Task instructions
Please find every line in the records below that contains the word "values", and copy it.

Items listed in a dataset

============================================================

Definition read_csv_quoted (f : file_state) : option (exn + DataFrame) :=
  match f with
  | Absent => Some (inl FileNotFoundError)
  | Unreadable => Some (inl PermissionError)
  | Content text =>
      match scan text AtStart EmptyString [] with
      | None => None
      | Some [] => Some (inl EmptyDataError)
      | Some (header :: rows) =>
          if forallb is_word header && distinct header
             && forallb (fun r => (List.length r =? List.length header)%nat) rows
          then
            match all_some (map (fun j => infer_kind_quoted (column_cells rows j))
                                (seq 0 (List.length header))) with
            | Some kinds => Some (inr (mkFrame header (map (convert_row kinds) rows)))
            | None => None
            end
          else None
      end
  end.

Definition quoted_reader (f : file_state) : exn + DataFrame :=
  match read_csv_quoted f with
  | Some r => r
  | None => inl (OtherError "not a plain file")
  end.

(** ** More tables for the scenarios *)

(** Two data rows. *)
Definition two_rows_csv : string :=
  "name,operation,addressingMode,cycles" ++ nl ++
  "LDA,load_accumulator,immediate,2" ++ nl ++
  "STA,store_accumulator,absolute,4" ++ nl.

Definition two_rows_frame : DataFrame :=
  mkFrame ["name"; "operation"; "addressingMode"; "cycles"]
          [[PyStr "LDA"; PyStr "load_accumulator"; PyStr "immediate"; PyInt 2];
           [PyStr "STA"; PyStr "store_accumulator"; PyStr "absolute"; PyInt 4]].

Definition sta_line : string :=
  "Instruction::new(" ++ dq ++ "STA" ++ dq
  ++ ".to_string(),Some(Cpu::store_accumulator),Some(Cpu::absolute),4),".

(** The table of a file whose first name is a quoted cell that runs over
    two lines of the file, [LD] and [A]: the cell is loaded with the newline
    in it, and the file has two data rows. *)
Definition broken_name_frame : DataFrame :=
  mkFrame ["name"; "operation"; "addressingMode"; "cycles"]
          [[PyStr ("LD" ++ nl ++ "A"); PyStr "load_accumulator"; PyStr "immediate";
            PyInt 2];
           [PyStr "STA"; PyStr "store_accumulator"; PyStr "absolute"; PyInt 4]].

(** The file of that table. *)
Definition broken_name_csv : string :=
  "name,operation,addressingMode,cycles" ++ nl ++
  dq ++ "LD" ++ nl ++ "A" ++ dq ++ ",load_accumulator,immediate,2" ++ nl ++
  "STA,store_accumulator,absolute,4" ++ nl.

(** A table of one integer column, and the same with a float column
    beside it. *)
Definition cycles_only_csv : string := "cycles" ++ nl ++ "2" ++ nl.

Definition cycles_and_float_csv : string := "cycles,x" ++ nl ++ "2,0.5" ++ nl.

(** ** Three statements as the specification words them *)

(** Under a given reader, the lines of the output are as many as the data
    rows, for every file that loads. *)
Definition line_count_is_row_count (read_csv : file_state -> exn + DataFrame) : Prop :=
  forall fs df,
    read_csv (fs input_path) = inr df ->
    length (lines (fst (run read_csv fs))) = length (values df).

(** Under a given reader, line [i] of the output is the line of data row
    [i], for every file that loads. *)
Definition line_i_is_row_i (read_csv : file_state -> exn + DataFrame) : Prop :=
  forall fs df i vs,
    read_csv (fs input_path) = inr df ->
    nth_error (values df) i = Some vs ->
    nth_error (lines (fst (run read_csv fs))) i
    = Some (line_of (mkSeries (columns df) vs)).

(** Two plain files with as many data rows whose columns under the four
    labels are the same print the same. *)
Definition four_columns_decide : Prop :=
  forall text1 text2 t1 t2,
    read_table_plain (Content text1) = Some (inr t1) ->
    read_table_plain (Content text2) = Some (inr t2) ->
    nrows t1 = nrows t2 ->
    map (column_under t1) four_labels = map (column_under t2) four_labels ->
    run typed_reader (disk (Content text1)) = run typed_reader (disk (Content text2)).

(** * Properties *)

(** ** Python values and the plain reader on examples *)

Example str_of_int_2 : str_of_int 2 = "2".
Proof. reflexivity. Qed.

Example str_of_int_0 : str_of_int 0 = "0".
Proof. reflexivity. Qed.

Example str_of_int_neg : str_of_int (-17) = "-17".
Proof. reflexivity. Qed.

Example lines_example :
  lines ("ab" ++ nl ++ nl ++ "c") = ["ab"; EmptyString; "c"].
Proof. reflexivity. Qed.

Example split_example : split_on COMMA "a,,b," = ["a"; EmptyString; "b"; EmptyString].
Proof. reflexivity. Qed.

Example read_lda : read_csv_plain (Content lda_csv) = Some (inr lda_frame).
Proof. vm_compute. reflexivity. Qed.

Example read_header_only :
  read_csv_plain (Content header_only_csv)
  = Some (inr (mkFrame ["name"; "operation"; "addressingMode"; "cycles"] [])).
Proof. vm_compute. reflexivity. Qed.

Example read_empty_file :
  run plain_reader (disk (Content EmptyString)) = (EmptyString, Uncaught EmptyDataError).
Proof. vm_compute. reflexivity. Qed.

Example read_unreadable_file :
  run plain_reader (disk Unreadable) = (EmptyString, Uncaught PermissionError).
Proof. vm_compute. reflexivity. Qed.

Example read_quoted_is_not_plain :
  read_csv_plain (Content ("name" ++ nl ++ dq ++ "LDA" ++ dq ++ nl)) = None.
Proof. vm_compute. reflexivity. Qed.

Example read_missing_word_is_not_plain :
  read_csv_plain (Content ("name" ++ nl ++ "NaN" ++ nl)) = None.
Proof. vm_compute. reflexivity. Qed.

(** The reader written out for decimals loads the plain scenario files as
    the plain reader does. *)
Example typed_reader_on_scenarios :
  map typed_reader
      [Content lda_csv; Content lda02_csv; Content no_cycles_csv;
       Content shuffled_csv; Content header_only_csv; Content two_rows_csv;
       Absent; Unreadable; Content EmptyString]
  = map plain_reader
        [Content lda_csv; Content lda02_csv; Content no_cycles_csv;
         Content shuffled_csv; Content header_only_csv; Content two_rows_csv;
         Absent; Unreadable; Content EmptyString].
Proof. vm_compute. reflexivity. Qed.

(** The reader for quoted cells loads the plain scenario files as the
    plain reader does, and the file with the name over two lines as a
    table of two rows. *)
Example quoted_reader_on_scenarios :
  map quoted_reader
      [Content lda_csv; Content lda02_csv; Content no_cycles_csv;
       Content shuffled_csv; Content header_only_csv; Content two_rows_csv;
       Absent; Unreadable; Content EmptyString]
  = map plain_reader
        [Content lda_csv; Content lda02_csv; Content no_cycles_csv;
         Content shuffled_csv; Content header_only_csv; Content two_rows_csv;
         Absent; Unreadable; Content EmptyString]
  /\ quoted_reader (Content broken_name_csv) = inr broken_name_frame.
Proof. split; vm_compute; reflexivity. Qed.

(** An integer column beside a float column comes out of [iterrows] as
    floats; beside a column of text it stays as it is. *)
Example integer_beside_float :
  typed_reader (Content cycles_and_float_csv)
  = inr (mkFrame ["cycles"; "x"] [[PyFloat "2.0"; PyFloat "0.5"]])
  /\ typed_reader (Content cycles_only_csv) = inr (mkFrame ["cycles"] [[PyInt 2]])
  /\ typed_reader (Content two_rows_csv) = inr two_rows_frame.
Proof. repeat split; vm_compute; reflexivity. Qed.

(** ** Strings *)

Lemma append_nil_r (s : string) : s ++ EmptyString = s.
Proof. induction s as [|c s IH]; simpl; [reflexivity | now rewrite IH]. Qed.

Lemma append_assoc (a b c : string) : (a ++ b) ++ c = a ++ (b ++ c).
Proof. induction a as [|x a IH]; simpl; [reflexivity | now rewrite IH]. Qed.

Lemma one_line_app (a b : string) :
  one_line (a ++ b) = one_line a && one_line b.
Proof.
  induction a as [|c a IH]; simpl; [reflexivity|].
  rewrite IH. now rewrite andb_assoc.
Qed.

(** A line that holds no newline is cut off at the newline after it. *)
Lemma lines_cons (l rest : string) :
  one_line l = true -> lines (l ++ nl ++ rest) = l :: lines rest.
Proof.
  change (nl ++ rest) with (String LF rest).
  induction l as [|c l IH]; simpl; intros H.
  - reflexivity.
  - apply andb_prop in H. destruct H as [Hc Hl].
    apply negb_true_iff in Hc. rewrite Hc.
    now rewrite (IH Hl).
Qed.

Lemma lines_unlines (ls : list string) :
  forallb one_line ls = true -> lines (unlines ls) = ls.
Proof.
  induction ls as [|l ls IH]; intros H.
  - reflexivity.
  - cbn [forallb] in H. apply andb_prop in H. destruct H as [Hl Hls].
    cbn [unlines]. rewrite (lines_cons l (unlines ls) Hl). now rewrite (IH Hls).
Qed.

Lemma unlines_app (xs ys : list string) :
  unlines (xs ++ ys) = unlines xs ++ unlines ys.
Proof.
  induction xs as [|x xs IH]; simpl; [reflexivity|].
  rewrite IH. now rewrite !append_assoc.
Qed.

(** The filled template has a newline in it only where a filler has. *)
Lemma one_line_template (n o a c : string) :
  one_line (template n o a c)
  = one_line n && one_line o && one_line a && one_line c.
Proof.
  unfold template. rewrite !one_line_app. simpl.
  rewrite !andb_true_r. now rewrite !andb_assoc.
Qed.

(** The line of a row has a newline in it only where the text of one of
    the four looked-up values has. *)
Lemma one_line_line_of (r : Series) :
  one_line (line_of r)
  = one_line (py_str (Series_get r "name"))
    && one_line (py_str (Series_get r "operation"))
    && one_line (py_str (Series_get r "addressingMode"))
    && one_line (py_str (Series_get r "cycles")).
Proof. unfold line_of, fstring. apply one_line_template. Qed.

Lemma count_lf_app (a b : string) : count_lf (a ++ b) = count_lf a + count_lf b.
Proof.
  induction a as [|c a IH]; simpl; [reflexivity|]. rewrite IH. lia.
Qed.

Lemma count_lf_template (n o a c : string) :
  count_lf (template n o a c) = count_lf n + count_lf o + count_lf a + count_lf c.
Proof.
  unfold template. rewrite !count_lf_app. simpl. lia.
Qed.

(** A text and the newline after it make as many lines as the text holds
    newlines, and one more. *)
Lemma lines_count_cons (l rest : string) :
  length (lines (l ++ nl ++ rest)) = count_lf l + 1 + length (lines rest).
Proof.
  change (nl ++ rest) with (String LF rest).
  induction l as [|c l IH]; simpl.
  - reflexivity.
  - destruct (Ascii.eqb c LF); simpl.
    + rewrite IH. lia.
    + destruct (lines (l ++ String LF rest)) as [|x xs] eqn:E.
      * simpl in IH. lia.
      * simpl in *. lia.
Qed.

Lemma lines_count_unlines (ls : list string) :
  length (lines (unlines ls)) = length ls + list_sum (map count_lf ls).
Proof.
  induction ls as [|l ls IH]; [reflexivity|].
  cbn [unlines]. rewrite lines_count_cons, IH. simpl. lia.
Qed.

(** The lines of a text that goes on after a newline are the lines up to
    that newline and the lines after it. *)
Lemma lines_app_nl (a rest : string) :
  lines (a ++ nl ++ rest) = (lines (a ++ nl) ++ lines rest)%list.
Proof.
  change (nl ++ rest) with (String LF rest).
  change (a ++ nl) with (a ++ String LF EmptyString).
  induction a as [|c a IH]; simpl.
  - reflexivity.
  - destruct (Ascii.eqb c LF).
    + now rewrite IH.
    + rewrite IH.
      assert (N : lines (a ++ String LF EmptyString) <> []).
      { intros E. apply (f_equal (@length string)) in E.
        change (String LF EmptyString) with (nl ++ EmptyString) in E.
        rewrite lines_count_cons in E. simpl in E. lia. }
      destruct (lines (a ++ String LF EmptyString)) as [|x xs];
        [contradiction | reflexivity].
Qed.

============================================================

Reply
    length (lines (fst (run read_csv fs))) = length (values df).
    nth_error (values df) i = Some vs ->
(** ** Python values and the plain reader on examples *)
    the four looked-up values has. *)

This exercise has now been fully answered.